A Hands-on Approach for Implementing Stochastic Optimization Algorithms from Scratch
Education Short Course
Important
This documentation is related to SC-1 Short Courses @ ICASSP’23.
Last update: June 9th, 2023.
Lecture slides are intended to be observed in presentation mode (full screen).
Partially supported by the Army Research Office (ARO) under Grant # W911NF-22-1-0296.
Course description
Summary
Gradient descent (GD) is a well-known first order optimization method, which uses the gradient of the loss function, along with a step-size (or learning rate), to iteratively update the solution. When the loss (cost) function is dependent on datasets with large cardinality, such in cases typically associated with deep learning (DL), GD becomes impractical.
In this scenario, stochastic GD (SGD), which uses a noisy gradient approximation (computed over a random fraction of the dataset), has become crucial. There exits several variants/improvements over the “vanilla” SGD, such RMSprop, Adagrad, Adadelta, Adam, Nadam, etc., which are usually given as black-boxes by most of DL’s libraries (TensorFlow, PyTorch, MXNet, etc.).
The primary objective of this course is to combined the essential theoretical aspects related to SGD and variants, along with hands on experience to program in Python, from scratch (i.e. not based on DL’s libraries such as TensorFlow, PyTorch, MXNet) the SGD along with the RMSprop, Adagrad, Adadelta, Adam and Nadam algorithms and to test their performance using the MNIST and CIFAR-10 datasets for shallow networks (consisting of up to two ReLU layers and a Softmax as the last layer).
Syllabus
Introduction
Basic concepts
Bayes’ theorem.
MAP (maximum a posteriori).
Linear regression.
Logistic and softmax regression.
Gradient descent (GD) and stochastic GD.
Hands-on 1
The MNIST dataset.
Data preparation.
GD implementation; simple (quadratic) test.
SGD implementation; multiclass regression for the MNIST dataset.
Part A: Accelerated GD (AGD)
Adaptive step-sizes
Momentum.
Nesterov acceleration.
Anderson acceleration.
Hands-on 2.A
Accelerated GD implementation.
Comparisons w.r.t.

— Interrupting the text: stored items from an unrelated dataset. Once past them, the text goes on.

(* ===== verification/Profile.v ===== *)
(** * Ingest profiles

    [crates/rw-ingest/src/ingest_profile.rs] with the field selectors of
    [crates/rustwx-core/src/lib.rs] it names: which volumes, surface fields
    and compute stages of a model's hour are fetched and stored, the presets,
    and the validation that runs before any ingest. *)
From Stdlib Require Import ZArith Lia Ascii String.
From stdpp Require Import base list strings numbers.
From S2P Require Import Prelude Format Text Ids Cycle Models.

Local Open Scope Z_scope.

(** ** Field selectors *)

Inductive CanonicalField :=
  | FPressure | FGeopotentialHeight | FVerticalVelocity | FTemperature | FRelativeHumidity | FDewpoint
  | FPressureReducedToMeanSeaLevel | FAbsoluteVorticity | FRelativeVorticity | FUWind | FVWind | FWindSpeed
  | FWindGust | FTotalCloudCover | FLowCloudCover | FMiddleCloudCover | FHighCloudCover | FPrecipitableWater
  | FTotalPrecipitation | FProbabilityOfPrecipitation | FVisibility | FSimulatedInfraredBrightnessTemperature
  | FRadarReflectivity | FLightningFlashDensity | FCategoricalRain | FCategoricalFreezingRain
  | FCategoricalIcePellets | FCategoricalSnow | FLandSeaMask | FCompositeReflectivity | FUpdraftHelicity
  | FSmokeMassDensity | FColumnIntegratedSmoke.

Inductive VerticalSelector :=
| Surface | MeanSeaLevel | AltitudeMeters (height_m : Z) | HeightAboveGroundMeters (height_m : Z)
| HeightAboveGroundLayerMeters (bottom_m top_m : Z) | HybridLevel (level : Z) | IsobaricHpa (level_hpa : Z)
| EntireAtmosphere | NominalTop.

Record ProbabilitySelection := {
  probability_type : option Z;
  lower_limit_milli : option Z;
  upper_limit_milli : option Z
}.

Inductive FieldProduct :=
| DefaultProduct | EnsembleMean | EnsembleStandardDeviation | EnsembleSpread | EnsembleMinimum | EnsembleMaximum
| Percentile (p : Z) | Probability (selection : ProbabilitySelection).

Record FieldSelector := { field : CanonicalField; vertical : VerticalSelector; product_of : FieldProduct }.

#[global] Instance CanonicalField_eq_dec : EqDecision CanonicalField.
Proof. solve_decision. Defined.
#[global] Instance VerticalSelector_eq_dec : EqDecision VerticalSelector.
Proof. solve_decision. Defined.
#[global] Instance ProbabilitySelection_eq_dec : EqDecision ProbabilitySelection.
Proof. solve_decision. Defined.
#[global] Instance FieldProduct_eq_dec : EqDecision FieldProduct.
Proof. solve_decision. Defined.
#[global] Instance FieldSelector_eq_dec : EqDecision FieldSelector.
Proof. solve_decision. Defined.

Definition selector_new (f : CanonicalField) (v : VerticalSelector) : FieldSelector :=
  {| field := f; vertical := v; product_of := DefaultProduct |}.
Definition with_product (s : FieldSelector) (p : FieldProduct) : FieldSelector :=
  {| field := field s; vertical := vertical s; product_of := p |}.
Definition with_ensemble_mean (s : FieldSelector) : FieldSelector := with_product s EnsembleMean.
Definition with_ensemble_spread (s : FieldSelector) : FieldSelector := with_product s EnsembleSpread.
Definition with_percentile (s : FieldSelector) (p : Z) : FieldSelector := with_product s (Percentile p).
Definition with_probability (s : FieldSelector) (p : ProbabilitySelection) : FieldSelector := with_product s (Probability p).
Definition isobaric (f : CanonicalField) (level_hpa : Z) : FieldSelector := selector_new f (IsobaricHpa level_hpa).
Definition sel_surface (f : CanonicalField) : FieldSelector := selector_new f Surface.
Definition mean_sea_level (f : CanonicalField) : FieldSelector := selector_new f MeanSeaLevel.
Definition height_agl (f : CanonicalField) (height_m : Z) : FieldSelector := selector_new f (HeightAboveGroundMeters height_m).
Definition entire_atmosphere (f : CanonicalField) : FieldSelector := selector_new f EntireAtmosphere.
Definition nominal_top (f : CanonicalField) : FieldSelector := selector_new f NominalTop.
Definition height_layer_agl (f : CanonicalField) (bottom_m top_m : Z) : FieldSelector :=
  selector_new f (HeightAboveGroundLayerMeters bottom_m top_m).
(** [ProbabilitySelection::new(Some(3), Some(threshold), None)]. *)
Definition above_type3 (threshold_milli : Z) : ProbabilitySelection :=
  {| probability_type := Some 3; lower_limit_milli := Some threshold_milli; upper_limit_milli := None |}.
(** [JobPlan::validate]. *)
Definition plan_validate (plan : JobPlan) : SchedulerResult unit :=
  _ ← reject (negb (bool_decide (jp_schema plan = JOB_PLAN_SCHEMA))) (InvalidPlan "unexpected job-plan schema");
  cycle ← revalidate_cycle (jp_cycle plan);
  _ ← validate_source_for_model (jp_model plan) (source_override plan);
  _ ← reject (negb (bool_decide (run_id plan = canonical_run_id cycle))
              || negb (bool_decide (job_id plan = canonical_job_id (jp_model plan) cycle)))
        (InvalidPlan "job or run identifier does not match its model cycle");
  _ ← map_err Store (validate_store_component (run_id plan));
  _ ← map_err Store (validate_store_component (job_id plan));
  _ ← reject (bool_decide (expected_valid_times plan = [])) (InvalidPlan "job has no expected valid times");
  origin_unix ← cycle_origin_unix cycle;
  _ ← check_times origin_unix 0 None (expected_valid_times plan);
  _ ← reject (bool_decide (ingest_products plan = [])) (InvalidPlan "job has no persisted ingest products");
  profile ← to_profile (ingest_profile plan);
  let ls := capability_limitations plan in
  _ ← check_limitations [] ls;
  _ ← reject (needs_prs profile && negb (existsb ip_pressure_source (ingest_products plan)))
        (InvalidPlan "persisted profile requires pressure data absent from its product plan");
  _ ← reject (bool_decide ("derived_products_disabled"%string ∈ ls) && (derived profile || heavy profile))
        (InvalidPlan "persisted profile violates its derived-products limitation");
  _ ← reject (bool_decide ("provider_statistics_only"%string ∈ ls)
              && negb (bool_decide (profile = surface_for_model (jp_model plan))))
        (InvalidPlan "persisted profile does not match its provider-statistics inventory");
  check_products [] (ingest_products plan).

Definition origin_unix_of (plan : JobPlan) : SchedulerResult Z := cycle_origin_unix (jp_cycle plan).

(** ** Round trip of the persisted profile *)

Lemma volume_of_store_name choice : volume_of_name (store_name choice) = Ok choice.
Proof. destruct choice; reflexivity. Qed.

Lemma rmap_volume_names vs : rmap volume_of_name (store_name <$> vs) = Ok vs.
Proof.
  induction vs as [|v vs IH]; [done|]. cbn [fmap list_fmap rmap]. rewrite volume_of_store_name.
  cbn [mbind result_bind]. change (list_fmap _ _ store_name vs) with (store_name <$> vs). by rewrite IH.
Qed.

Lemma persisted_profile_roundtrip profile pp : from_profile profile = Ok pp -> to_profile pp = Ok profile.
Proof.
  unfold from_profile. destruct (profile_validate profile) as [[]| |] eqn:E; [|done..]. cbn [map_err mbind result_bind].
  intros [= <-]. unfold to_profile. cbn [pp_volumes]. rewrite rmap_volume_names. cbn [mbind result_bind].
  destruct profile as [vs st sf dv hv]. cbn in *. destruct sf; rewrite E; done.
Qed.

(** ** The registries are well formed *)

Lemma limitation_slugs_ok model : check_limitations [] (limitation_slug <$> model_limitations model) = Ok tt.
Proof. destruct model; vm_compute; reflexivity. Qed.

Definition product_plan (p : ProductFetch) : IngestProductPlan :=
  {| ip_product := product p; ip_surface_source := surface_source p;
     ip_pressure_source := pressure_source p; ip_idx_patterns := idx_patterns p |}.

Lemma fetch_products_ok model :
  check_products [] (product_plan <$> products (model_ingest_capability model)) = Ok tt.
Proof. destruct model; vm_compute; reflexivity. Qed.

Lemma capability_limitations_eq model : limitations (model_ingest_capability model) = model_limitations model.
Proof. destruct model; reflexivity. Qed.

#[global] Instance limitation_slug_inj : Inj (=) (=) limitation_slug.
Proof. intros [] [] H; reflexivity || discriminate H. Qed.

Lemma slug_elem l ls : bool_decide (limitation_slug l ∈ limitation_slug <$> ls) = has_limitation l ls.
Proof.
  unfold has_limitation. apply bool_decide_ext. rewrite list_elem_of_fmap. split.
  - by intros (l' & ->%(inj limitation_slug) & H).
  - intros H. by exists l.
Qed.

Lemma existsb_product_plan ps : existsb ip_pressure_source (product_plan <$> ps) = existsb pressure_source ps.
Proof. induction ps as [|p ps IH]; [done|]. simpl. by rewrite <- IH. Qed.

(** ** Expected times *)

Lemma valid_time_of_inv err origin f lead valid :
  valid_time_of err origin f = Ok (lead, valid) -> lead = f * 3600 /\ valid = origin + f * 3600.
Proof.
  unfold valid_time_of, checked_mul64, i64_try_from, checked_add_i64. intros H.
  repeat (case_match; simpl in H; try done). by injection H as <- <-.
Qed.

Lemma expected_time_inv origin slot h e :
  expected_time origin (slot, h) = Ok e ->
  u16_try_from slot = Some (ev_storage_slot e) /\ ev_forecast_hour e = h
  /\ valid_time_of InvalidPlan origin h = Ok (ev_lead_seconds e, ev_valid_unix e).
Proof.
  unfold expected_time. destruct (u16_try_from slot) as [s|]; [|done]. cbn [ok_or mbind result_bind].
  destruct (valid_time_of _ _ _) as [[lead valid]| |]; [|done..]. by intros [= <-].
Qed.

(** The expected times built from increasing hours pass the loop of [validate]. *)
Lemma built_times_check origin hours index prior times :
  StronglySorted Z.lt hours -> (forall p, prior = Some p -> Forall (Z.lt p) hours) ->
  rmap (expected_time origin) (imap (fun i h => (index + i, h)%nat) hours) = Ok times ->
  check_times origin index prior times = Ok tt.
Proof.
  revert index prior times. induction hours as [|h hours IH]; intros index prior times Hs Hp H.
  { by injection H as <-. }
  inversion Hs as [|? ? Hs' Hlt]; subst. cbn [imap rmap] in H. rewrite Nat.add_0_r in H.
  destruct (expected_time origin (index, h)) as [e| |] eqn:Ee; cbn [mbind result_bind] in H; [|done..].
  destruct (rmap _ _) as [ts| |] eqn:Er; cbn [mbind result_bind] in H; [|done..]. injection H as <-.
  apply expected_time_inv in Ee as (Eu & Eh & Ev). cbn [check_times]. rewrite Eu, Eh, Ev. unfold reject.
  cbn [ok_or mbind result_bind]. rewrite !Z.eqb_refl. cbn [negb orb mbind result_bind].
  assert (match prior with Some p => h <=? p | None => false end = false) as ->.
  { destruct prior as [p|]; [|done]. specialize (Hp p eq_refl). inversion Hp; subst. lia. }
  cbn [mbind result_bind]. apply IH; [done|by intros p [= <-]|]. rewrite <- Er. f_equal.
  apply imap_ext. intros i x _. simpl. f_equal. lia.
Qed.

(** The lead and the slot of every expected time. *)
Lemma built_times_spec origin hours index times :
  rmap (expected_time origin) (imap (fun i h => (index + i, h)%nat) hours) = Ok times ->
  length times = length hours
  /\ forall i e, times !! i = Some e ->
       hours !! i = Some (ev_forecast_hour e) /\ ev_storage_slot e = Z.of_nat (index + i)
       /\ ev_lead_seconds e = ev_forecast_hour e * 3600 /\ ev_valid_unix e = origin + ev_forecast_hour e * 3600.
Proof.
  revert index times. induction hours as [|h hours IH]; intros index times H.
  { injection H as <-. split; [done|]. by intros i e. }
  cbn [imap rmap] in H.
  destruct (expected_time origin (index + 0, h)%nat) as [e| |] eqn:Ee; cbn [mbind result_bind] in H; [|done..].
  destruct (rmap _ _) as [ts| |] eqn:Er; cbn [mbind result_bind] in H; [|done..]. injection H as <-.
  destruct (IH (S index) ts) as [Hl Hi].
  { rewrite <- Er. f_equal. apply imap_ext. intros i x _. simpl. f_equal. lia. }
  split; [simpl; by rewrite Hl|]. intros [|i] e' He; simpl in He.
  - injection He as <-. apply expected_time_inv in Ee as (Eu & Eh & Ev). apply valid_time_of_inv in Ev as [-> ->].
    rewrite Eh. split_and!; try done. unfold u16_try_from in Eu. case_match; [|done]. by injection Eu as <-.
  - destruct (Hi i e' He) as (H1 & H2 & H3). split; [done|]. split; [rewrite H2; lia|done].
Qed.

(** ** Built plans validate *)

(** Everything [build_with_profile_and_source] went through when it succeeds. *)
Record built (model : ModelId) (cycle : CycleSpec) (profile : IngestProfile) (source : option SourceId) (plan : JobPlan)
    (origin : Z) : Prop := {
  b_schema : jp_schema plan = JOB_PLAN_SCHEMA;
  b_model : jp_model plan = model;
  b_cycle : revalidate_cycle cycle = Ok (jp_cycle plan);
  b_hour : validate_model_cycle model (jp_cycle plan) = Ok tt;
  b_source : validate_source_for_model model source = Ok tt /\ source_override plan = source;
  b_ready : products (model_ingest_capability model) <> [];
  b_profile : validate_profile_for_capability model profile (limitations (model_ingest_capability model)) = Ok tt;
  b_persisted : from_profile profile = Ok (ingest_profile plan);
  b_limits : capability_limitations plan = limitation_slug <$> limitations (model_ingest_capability model);
  b_origin : cycle_origin_unix (jp_cycle plan) = Ok origin;
  b_hours : supported_forecast_hours model (hour_utc (jp_cycle plan)) <> [];
  b_times : rmap (expected_time origin) (imap pair (supported_forecast_hours model (hour_utc (jp_cycle plan))))
            = Ok (expected_valid_times plan);
  b_run_id : run_id plan = canonical_run_id (jp_cycle plan)
             /\ validate_store_component (canonical_run_id (jp_cycle plan)) = Ok tt;
  b_job_id : job_id plan = canonical_job_id model (jp_cycle plan)
             /\ validate_store_component (canonical_job_id model (jp_cycle plan)) = Ok tt;
  b_products : ingest_products plan = product_plan <$> products (model_ingest_capability model)
}.

Lemma build_inv model cycle profile source plan :
  build_with_profile_and_source model cycle profile source = Ok plan -> exists origin, built model cycle profile source plan origin.
Proof.
  unfold build_with_profile_and_source. intros H. cbv zeta in H.
  destruct (revalidate_cycle cycle) as [c| |] eqn:E1; cbn [mbind result_bind] in H; [|done..].
  destruct (validate_model_cycle model c) as [[]| |] eqn:E2; cbn [mbind result_bind] in H; [|done..].
  destruct (validate_source_for_model model source) as [[]| |] eqn:E3; cbn [mbind result_bind] in H; [|done..].
  unfold reject at 1 in H. destruct (_ || bool_decide (products _ = [])) eqn:E4; cbn [mbind result_bind] in H; [done|].
  destruct (validate_profile_for_capability _ _ _) as [[]| |] eqn:E5; cbn [mbind result_bind] in H; [|done..].
  destruct (from_profile profile) as [pp| |] eqn:E6; cbn [mbind result_bind] in H; [|done..].
  destruct (cycle_origin_unix c) as [origin| |] eqn:E7; cbn [mbind result_bind] in H; [|done..].
  unfold reject in H. case_bool_decide as E8; cbn [mbind result_bind] in H; [done|].
  destruct (rmap _ _) as [times| |] eqn:E9; cbn [mbind result_bind] in H; [|done..].
  destruct (validate_store_component (canonical_run_id c)) as [[]| |] eqn:E10; cbn [map_err mbind result_bind] in H; [|done..].
  destruct (validate_store_component (canonical_job_id model c)) as [[]| |] eqn:E11; cbn [map_err mbind result_bind] in H; [|done..].
  injection H as <-. exists origin. apply orb_false_iff in E4 as [_ E4%bool_decide_eq_false]. by constructor.
Qed.

Lemma cycle_hours_sorted model cycle :
  validate_model_cycle model cycle = Ok tt -> StronglySorted Z.lt (supported_forecast_hours model (hour_utc cycle)).
Proof.
  unfold validate_model_cycle. destruct (catalog_entry model) as (summary & Hs & _ & _ & _ & _ & Hf).
  rewrite (summary_of_ok (E := SchedulerError) model summary Hs). cbn [mbind result_bind]. unfold reject.
  destruct (is_in _ _) eqn:E; [|done]. intros _. apply Hf. unfold is_in in E.
  apply existsb_exists in E as (h & Hin & ->%Z.eqb_eq). by apply list_elem_of_In.
Qed.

GD.
Part B: SGD variants
Momentum (SGD-MTM)
Nesterov (SGD-NTRV)
SG Clipping (SGC)
Adagrad
Adadelta
RMSprop
Adam
AdaMax
Nadam
AdaBelief
SGD variants’ taxonomy
Hands-on 2.B
SGD variants implementation.
Multiclass regression for the MNIST dataset.
Part A: Hidden layers
Introduction.
Linear vs. non-linear.
Activation functions.
Hands-on 3.A
Impact of adding one, random value, ReLU hidden layer.
Classification of the MNIST dataset.
Classification of the CIFAR dataset.
Part B: Computing gradients
Introduction.
The backpropagation (BP) algorithm.
SGD and BP working together.
Hands-on 3.B
BP and SGD along with one ReLU hidden layer.
Classification of the CIFAR dataset.
Part A: Hands-on 4.A
BP and SGD along with two hidden layers / SGD variants.
Classification of the CIFAR dataset.
Part B: DL (deep learning) overview
Introduction.
Convolutional layer
Other layers: maxpool, dropout, dense, etc.
DL libraries: TensorFlow, PyTorch, MXNet.
Hands-on 4.B
Using TensorFlow (TF).
Performance comparison (w.r.t. Previously developed code).
Implementing your own solver in TF.
Using simple DL networks.